Глазами клоуна, стр. 19

– А протестанты? – спросил он и засмеялся.

– Меня и от них мутит, вечно треплются про совесть.

– А как атеисты? – Он все еще смеялся.

– Одна скука, только и разговоров что о боге.

– Но вы-то сами кто?

– Я – клоун, – сказал я, – а в настоящую минуту я даже выше своей репутации. И есть на свете одно существо католического вероисповедания, которое мне необходимо, – Мари, но именно ее вы у меня отняли.

– Ерунда, Шнир, – сказал он, – вы эту теорию выкиньте из головы. Мы живем в двадцатом веке.

– Вот именно, – сказал я. – В тринадцатом веке я был бы любимым шутом при дворе, и даже кардиналам не было бы дела, обвенчан я с ней или нет. А теперь каждый католик-мирянин теребит ее несчастную совесть, принуждает ее к прелюбодеянию, к разврату, и все из-за жалкого клочка бумаги. А вас, доктор, за ваших мадонн в тринадцатом веке отлучили бы от церкви. Вы отлично знаете, что их сперли из баварских и тирольских церквей, и не мне объяснять вам, что ограбление церкви и в наше время считается довольно-таки тяжелым преступлением.

– Послушайте, Шнир, зачем вы переходите на личности? – сказал он. – Этого я от вас не ожидал.

– Сами вы уже который год вмешиваетесь в мои личные дела, а стоило мне мимоходом сказать вам в глаза правду, которая может иметь для вас неприятные последствия, и вы уже беситесь. Погодите, вот будут у меня опять деньги, найму частного сыщика, пусть разузнает, откуда взялись ваши мадонны.

Он уже не смеялся, только кашлянул, и я почувствовал, что до него еще не дошло, что я говорю всерьез.

– Дайте отбой, Кинкель, – сказал я, – кладите трубку, не то я еще заговорю о прожиточном минимуме. Желаю вам и вашей совести доброй ночи.

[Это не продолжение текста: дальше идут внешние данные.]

(* ===== verification/BlockRanges.v ===== *)
(** * BlockRanges: how getBlocks answers a slot range

    Models [crates/superbank-rpc/src/handlers/block_ranges.rs], and of
    [handlers/blocks.rs] the two-pointer merge and the range part of
    [handle_get_blocks] and [handle_get_blocks_with_limit] (everything after the
    parameters were decoded).  The handler asks the head cache, the in-memory block
    index and the disk cache for answers with completeness intervals, and asks the
    primary database only for the gaps that are left.

    Sources are interfaces: [RangeSource] for the two local caches, a fallible read
    for the primary.  [truthful] is what a source promises: where it claims
    completeness, it lists exactly the blocks that exist.  Route metrics, timings and
    response headers are left out; the observation record is kept. *)

From S2P Require Import Prelude BTree SlotCoverage HeadCoverage.

Open Scope Z_scope.

(** A local cache's [range_coverage(start, end)]. *)
Class RangeSource := range_coverage : Z -> Z -> SlotCoverage.

Inductive range_reason :=
| ReasonNone
| ReasonCacheChanged
| ReasonCoverageGap
| ReasonTip (e : tip_error).

#[export] Instance range_reason_eq_dec : EqDecision range_reason.
Proof. assert (EqDecision tip_error) by solve_decision. solve_decision. Defined.

(** [RangeObservation], without its clock. *)
Record RangeObservation := mkObservation {
  ob_primary : bool;
  ob_local : bool;
  ob_success : bool;
  ob_reason : range_reason;
}.

(** [RangeObservation::new] *)
Definition RangeObservation_new : RangeObservation := mkObservation false false false ReasonNone.

Definition set_primary (b : bool) (o : RangeObservation) : RangeObservation :=
  mkObservation b (ob_local o) (ob_success o) (ob_reason o).
Definition set_local (b : bool) (o : RangeObservation) : RangeObservation :=
  mkObservation (ob_primary o) b (ob_success o) (ob_reason o).
Definition set_success (o : RangeObservation) : RangeObservation :=
  mkObservation (ob_primary o) (ob_local o) true (ob_reason o).
Definition set_reason (r : range_reason) (o : RangeObservation) : RangeObservation :=
  mkObservation (ob_primary o) (ob_local o) (ob_success o) r.

Inductive observed_path := PathLocal | PathPartialCache | PathPrimary.

(** The path [Drop for RangeObservation] reports. *)
Definition observation_path (o : RangeObservation) : observed_path :=
  match ob_primary o, ob_local o with
  | false, _ => PathLocal
  | true, true => PathPartialCache
  | true, false => PathPrimary
  end.

Record BlockRange := mkBlockRange {
  br_start : Z;
  br_end : Z;
  br_head : SlotCoverage;
  br_authoritative_head_tip : bool;
}.

(** The parts of [AppState] the handlers read: the head cache with its
    [clamps_explicit_end] setting, the block index, the disk cache, the primary's
    [get_block_slots_by_range], and the latest-slot cache's answer together with
    whether it had to ask the primary. *)
Record Sources := mkSources {
  s_head : option (HeadCoverage * bool);
  s_index : option RangeSource;
  s_disk : option RangeSource;
  s_primary : Z -> Z -> result (list Z) unit;
  s_latest : result (Z * bool) unit;
}.

(** [latest_from_primary] *)
Definition latest_from_primary (s : Sources) (o : RangeObservation) :
    result Z tip_error * RangeObservation :=
  match s_latest s with
  | Ok (slot, primary) => (Ok slot, set_primary primary o)
  | Err _ => (Err UntrustedTip, set_primary true o)
  end.

(** [resolve_range]; the outer [option] is the fuel of [HeadCoverage.chain]. *)
Definition resolve_range (s : Sources) (start : Z) (end_ : option Z) (c : CommitmentLevel) (now : Z)
    (o : RangeObservation) : option (result BlockRange tip_error * RangeObservation) :=
  match s_head s with
  | Some (coverage, clamps_explicit_end) =>
      let authoritative := match end_ with None => true | Some _ => false end in
      match end_ with
      | None =>
          match snapshot start None c now coverage with
          | None => None
          | Some (Err e) => Some (Err e, o)
          | Some (Ok (end_, head)) => Some (Ok (mkBlockRange start end_ head authoritative), o)
          end
      | Some end_ =>
          if clamps_explicit_end then
            match snapshot_clamped start end_ c now coverage with
            | None => None
            | Some (end_, head, _) => Some (Ok (mkBlockRange start end_ head authoritative), o)
            end
          else
            match snapshot start (Some end_) c now coverage with
            | None => None
            | Some (Err e) => Some (Err e, o)
            | Some (Ok (end_, head)) => Some (Ok (mkBlockRange start end_ head authoritative), o)
            end
      end
  | None =>
      match end_ with
      | Some end_ => Some (Ok (mkBlockRange start end_ SlotCoverage_default false), o)
      | None =>
          match latest_from_primary s o with
          | (Ok end_, o) => Some (Ok (mkBlockRange start end_ SlotCoverage_default false), o)
          | (Err e, o) => Some (Err e, o)
          end
      end
  end.

(** [memory_coverage] *)
Definition memory_coverage (s : Sources) (range : BlockRange) (o : RangeObservation) :
    SlotCoverage * bool * RangeObservation :=
  match s_index s with
  | Some index =>
      let indexed := @range_coverage index (br_start range) (br_end range) in
      let contributed := negb (bool_decide (sc_intervals indexed = [])) in
      let '(proof, changed) := merge_checked (br_head range) indexed in
      if changed then (SlotCoverage_default, false, set_reason ReasonCacheChanged o)
      else (proof, contributed, o)
  | None => (br_head range, false, o)
  end.

(** The loop of [disk_coverage] over the gaps of the proof. *)
Definition disk_coverage (s : Sources) (range : BlockRange) (proof : SlotCoverage) :
    SlotCoverage * bool :=
  match s_disk s with
  | Some disk =>
      foldl (fun acc gap =>
               let '(proof, contributed) := acc in
               let disk_proof := @range_coverage disk (fst gap) (snd gap) in
               (merge proof disk_proof,
                contributed || negb (bool_decide (sc_intervals disk_proof = [])))%bool)
        (proof, false) (gaps (br_start range) (br_end range) proof)
  | None => (proof, false)
  end.

(** The loop of [merge_sorted_block_slots]. *)
Fixpoint merge_loop (fuel : nat) (last_slot : option Z) (a b : list Z) : list Z :=
  match fuel with
  | O => []
  | S fuel' =>
      let emit next a b :=
        if bool_decide (last_slot = Some next) then merge_loop fuel' last_slot a b
        else next :: merge_loop fuel' (Some next) a b in
      match a, b with
      | x :: a', y :: b' => if x <=? y then emit x a' b else emit y a b'
      | x :: a', [] => emit x a' []
      | [], y :: b' => emit y [] b'
      | [], [] => []
      end
  end.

Он так ничего и не понял, и первым положил трубку я.

10

Я прекрасно понимал, что Кинкель был со мной необычайно мил. Возможно даже, что, если бы я у него попросил денег, он бы мне их дал. Но мне была слишком противна и его болтовня про метафизику с сигарой во рту, и внезапная обида, когда я заговорил о его мадоннах. Не хотелось иметь с ним дело. И с госпожой Фредебойль тоже. К черту! А самому Фредебойлю я, того и гляди, дал бы при случае по морде. Глупо было бороться с ним «духовным оружием». Иногда мне жаль, что больше нет дуэлей. Спор из-за Мари между мной и Цюпфнером можно было бы разрешить только дуэлью. Мерзко, что все это сопровождается разговорами о моральных принципах, с письменными объяснениями и бесконечными тайными совещаниями в ганноверском отеле. После второго выкидыша Мари так сдала, стала такой нервной, вечно убегала в церковь и раздражалась, когда я в свободные вечера не ходил с ней в театр, на концерты или на лекции. А когда я ей предлагал поиграть, как бывало, в «братец-не-сердись» и выпить чаю, лежа на животе в постели, она раздражалась еще больше. В сущности, все началось с того, что она только из одолжения мне, чтобы меня успокоить или утешить, соглашалась играть в «братец-не-сердись». И в кино со мной ходить перестала на мои любимые картины – те, на которые пускают ребят до шести лет.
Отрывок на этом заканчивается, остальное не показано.